Results: Dose-volume constraints were difficult to meet with conventional radiation in three patients with right-sided breast cancer because of significant breast ptosis (n = 2) or bilateral implants (n = 1). For two of the three patients, IMC irradiation was omitted in order to meet the lung V20 constraint. In these three patients, ipsilateral lung V20 with a conventional plan treating the IMC ranged from 44.7% to 47.5%. The lung V20 was decreased by adding a proton component to the plan, with lung V20 ranging from 14.4% to 26.1%. The mean heart dose ranged from 1.7–4.3 Gy for the conventional plans compared with 0.6–0.8 Gy for the proton-based plans. In the five patients with left-sided disease, constraints were difficult to meet in the two postmastectomy patients with a chest wall too thick or too variable in depth for electrons only, in one patient with large breasts and significant ptosis, in one patient with a heart-shaped thorax, and in one patient with severe arthritis limiting upper-extremity extension. In these five patients, the mean heart dose ranged from 6–19 Gy for the conventional plans compared with 0.8–2.9 Gy for the proton-based plans. In the conventional plans, ipsilateral lung V20 ranged from 40% to 46% compared with 9.8% to 31.6% with the proton-based plans. Cardiac V5 and lung V5 were reduced for both right- and left-sided disease treated with proton-based RT (mean cardiac V5 right: 15% vs 1.3%; mean lung V5 right: 75% vs 40%; mean cardiac V5 left: 29% vs 5%; mean lung V5 left: 58% vs 32% for conventional vs proton radiotherapy, respectively). In addition, for left-sided breast cancers, a decrease in cardiac V20 and V50 was seen with the proton-based plans (mean cardiac V20: 18% vs 2% and mean cardiac V50: 5.5% vs 1.5% for conventional vs proton radiotherapy, respectively).

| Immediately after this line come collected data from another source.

Ltac power32_chain :=
  lazymatch goal with
  | |- power32 _ _ (fmul32 _ _) => apply power32_mul; power32_chain
  | |- power32 _ _ (fsquare _) => apply power32_square; power32_chain
  | |- power32 _ _ (fsquares _ _) => apply power32_squares; power32_chain
  | |- power32 _ _ ?y => is_var y; match goal with H : power32 _ _ y |- _ => exact H end
  end.

Ltac power32_step := eapply power32_exp; [power32_chain|vm_compute; reflexivity].

Lemma crecip32_spec z : short32 z -> short32 (crecip32 z) /\ value32 (crecip32 z) =p value32 z ^ (p25519 - 2).
Proof.
  intros Hz. enough (power32 z (p25519 - 2) (crecip32 z)) as (_ & H1 & H2) by done.
  pose proof (power32_one z Hz) as Hone. cbv beta delta [crecip32].
  repeat match goal with |- power32 _ _ (let y := ?x in @?g y) =>
    eapply (power32_let z _ _ x g); [power32_step|cbv beta; intros ? ?] end.
  power32_step.
Qed.

(** *** The ladder *)

Lemma swap_limb32_spec (b : bool) x y : within32 (2 ^ 26) x -> within32 (2 ^ 26) y ->
  swap_limb32 (s32 (- b2z b)) x y = if b then (y, x) else (x, y).
Proof.
  unfold within32. change (2 ^ 26) with 67108864. intros Hx Hy. unfold swap_limb32. rewrite !s32_small by (destruct b; cbn [b2z]; lia).
  destruct b; cbn [b2z].
  - change (Z.opp 1) with (-1). rewrite Z.land_m1_l. f_equal.
    + by rewrite <- Z.lxor_assoc, Z.lxor_nilpotent, Z.lxor_0_l.
    + by rewrite (Z.lxor_comm x y), <- Z.lxor_assoc, Z.lxor_nilpotent, Z.lxor_0_l.
  - by rewrite Z.land_0_l, !Z.lxor_0_r.
Qed.

Lemma swap32_spec (b : bool) x y : short32 x -> short32 y -> swap_conditional32 x y (b2z b) = if b then (y, x) else (x, y).
Proof.
  intros (Hx0 & Hx1 & Hx2 & Hx3 & Hx4 & Hx5 & Hx6 & Hx7 & Hx8 & Hx9) (Hy0 & Hy1 & Hy2 & Hy3 & Hy4 & Hy5 & Hy6 & Hy7 & Hy8 & Hy9).
  unfold swap_conditional32. rewrite !swap_limb32_spec by assumption. destruct x, y. by destruct b.
Qed.

Definition stands_for32 (x z px pz : limbs) (s : fractions) : Prop :=
  let '(a, b, c, d) := s in
  (short32 x /\ short32 z /\ short32 px /\ short32 pz) /\ (value32 x =p a /\ value32 z =p b /\ value32 px =p c /\ value32 pz =p d).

Conclusion: Proton-based RT decreases the heart and lung doses for both left- and right-sided breast cancer patients with unfavorable anatomy, such as implants, large breasts, a heart-shaped thorax, and limited upper-extremity range of motion. In these cases, proton-based RT allows adequate target coverage and goal organ-at-risk constraints to be achieved simultaneously.